The SkyBus consisted of 15,000 polygons and 46 light sources. Its integration into the miniature streets during the remote hijack scene took one month to process. Some objects were rendered at half resolution and then blown up to 2048p, which gave them a softer, more film-like look. The team continued using the Amiga for its next film project, the James Bond film GoldenEye.

==Release==
===Pre-release===
Post production was scheduled to wrap up in time for a screening at the American Film Market on February 25, 1995. It was shown to Canadian cast and crew at Vancouver's Vogue theater on March 28, 1995. Curtis and his Everest Entertainment partner Robert Straight also traveled to promote the film at the May 1995 Cannes Film Market.

===Home media===
The film was released in the co-producing country of Japan before North America, where it retained the title of Cyberjack. Although no release date could be sourced from domestic film databases, some retailers list the VHS street date as August 4, 1995, with a LaserDisc version following on August 21, 1995, both from distributor SPO Entertainment. The DVD was released on September 7, 2001, again by SPO.

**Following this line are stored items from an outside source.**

(** * DW1000 driver: a shallow embedding of [DW1000.py]

    The Python class [DW1000] drives an ultra-wideband transceiver over
    SPI.  Its methods are embedded as functions of a state-and-exception
    monad over the record [DW1000]; the record carries the attributes of
    the object together with the log of everything the object did on its
    GPIO pins and its SPI port.  The chip is a parameter: a function from
    the log so far and the byte clocked out to the byte clocked in. *)

From Stdlib Require Import ZArith List Bool Lia.
From Stdlib Require Import Floats.
From Stdlib Require Strings.Byte.
From Stdlib Require Import Ascii String.
Import ListNotations.
Open Scope Z_scope.

(** ** Python exceptions and fallible values *)

Inductive exn : Set :=
| IndexError
| ValueError
| TypeError
| ZeroDivisionError
| UnboundLocalError
| OverflowError.

Inductive res (A : Type) : Type :=
| Success (a : A)
| Failure (e : exn).
Arguments Success {A} a.
Arguments Failure {A} e.

Definition res_bind {A B} (r : res A) (k : A -> res B) : res B :=
  match r with
  | Success a => k a
  | Failure e => Failure e
  end.

Declare Scope res_scope.
Delimit Scope res_scope with res.
Notation "x <-- c ; k" := (res_bind c (fun x => k))
  (at level 61, c at next level, right associativity) : res_scope.

(** ** Sequences with checked indexing *)

(** [seq[i]] for [0 <= i < len(seq)]; the driver never uses negative
    indices, so those raise like the indices past the end. *)
Definition getitem {A} (l : list A) (i : Z) : res A :=
  if i <? 0 then Failure IndexError
  else match nth_error l (Z.to_nat i) with
       | Some a => Success a
       | None => Failure IndexError
       end.

Fixpoint replace_nth {A} (l : list A) (n : nat) (v : A) : list A :=
  match l, n with
  | [], _ => []
  | _ :: t, O => v :: t
  | h :: t, S n' => h :: replace_nth t n' v
  end.

(** [seq[i] = v] *)
Definition setitem {A} (l : list A) (i : Z) (v : A) : res (list A) :=
  if (0 <=? i) && (i <? Z.of_nat (Datatypes.length l))
  then Success (replace_nth l (Z.to_nat i) v)
  else Failure IndexError.

(** Storing into a [bytearray] checks the value: [ValueError] outside
    [range(0, 256)]. *)
Definition byte_value (v : Z) : res Z :=
  if (0 <=? v) && (v <? 256) then Success v else Failure ValueError.

Definition bytearray_setitem (l : list Z) (i : Z) (v : Z) : res (list Z) :=
  (b <-- byte_value v; setitem l i b)%res.

(** ** The register buffer, [DW1000Register] *)

Module Export Register.

Record DW1000Register : Type := mkRegister {
  address : Z;
  subaddress : Z;
  size : nat;
  data : list Z
}.

Definition with_data (r : DW1000Register) (d : list Z) : DW1000Register :=
  mkRegister (address r) (subaddress r) (size r) d.

(** Modelled from the spec: the class [DW1000Register] (module
    DW1000Register.py) is not among the sources.  A register is a
    buffer of [size] bytes, fixed at creation. *)
Definition new (addr sub : Z) (n : nat) : DW1000Register :=
  mkRegister addr sub n (repeat 0 n).

(** Modelled from the spec: [clear()] zero-fills (DW1000Register.py is
    not among the sources). *)
Definition clear (r : DW1000Register) : DW1000Register :=
  with_data r (repeat 0 (size r)).

(** Modelled from the spec: [setAll(byteValue)] fills every byte
    (DW1000Register.py is not among the sources). *)
Definition setAll (r : DW1000Register) (v : Z) : DW1000Register :=
  with_data r (repeat v (size r)).

Definition in_bits (r : DW1000Register) (i : Z) : bool :=
  (0 <=? i) && (i <? 8 * Z.of_nat (size r)).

In both Canada and the U.S., the film was released on VHS on September 19, 1995, and retitled Virtual Assassin. In Canada, it was distributed by Alliance Entertainment. In the U.S., it was distributed by executive producer Barry Collier's Prism Pictures through Turner Home Entertainment. Prism also released a LaserDisc in cooperation with disc-based media specialist Image Entertainment on November 1, 1995.

===Festival===
The film was featured at the 1995 Vancouver International Film Festival, for whom Straight had previously worked, under its original title Cyberjack. It was first shown on September 29 in a midnight screening as part of the "Walk on the Wild Side" selection, an equivalent to Toronto's popular Midnight Madness program. A second, daytime screening took place on October 2.

===Television===
By the time it premiered on U.S. TV on the Sci-Fi Channel, the film had reverted to its original title of Cyberjack. It was later featured on the June 24, 2000, episode of the TNT B-movie show MonsterVision hosted by Joe Bob Briggs.

==Reception==
Cyberjack received mixed to negative reviews. Writing in trade publication Variety, Ken Eisner assessed that "the set-in-the-near-future saga looks way better than its $2 million budget, thanks to nifty special effects and solid set design. Unfortunately, it shoots its visual wad in the first third [...] and the rest settles into routine cat-and-mouse stuff, mostly in a single set. TV Guide assessed that "[t]his futuristic terrorist thriller contains some empty but entertaining plot twists, and an assortment of memorably nasty villains." Gerald Pratley, author of A Century of Canadian Cinema found it "a well done formula film disguised with special effects"

Less impressed was British critic John Elliot who, in his Guide to Home Entertainment, deemed the film "a dull and derivative Die Hard clone". Howard Maxford, author of The A–Z of Science Fiction & Fantasy Films, dismissed it as "little more than a low rent variation on Die Hard, with none of that film's energy." Writing in VideoHound's Sci-Fci Experience, Carol A. Schwartz found that its "inanity wastes some decent f/x and cool gadgets, including a police robot who's a neat riff on RoboCops ED-209".

==Aftermath==
According to Robert Lee, the trailer for Cyberjack had so impressed Tom Berenger, for whom he worked as assistant director on another film, that the star had booked him to direct his upcoming production, a British medieval fantasy called Pendragon. However, that project did not materialize. Instead, Lee's next directorial effort was a loose sequel to Crackerjack for prior employer North American Pictures, which was released on October 28, 1996.

===Video game===
After falling on hard times during the making of its next film Laserhawk, the embattled Everest Entertainment was taken over by the owner of Vancouver-based video game studio Motion Works, which itself would disappear soon after. Before its demise, Motion Works attempted to monetize the Cyberjack IP by adapting it into a Myst-like point & click adventure game, which used additional views of Vancouver to flesh out the film's world. It was sold on the company's website through the then popular shareware model.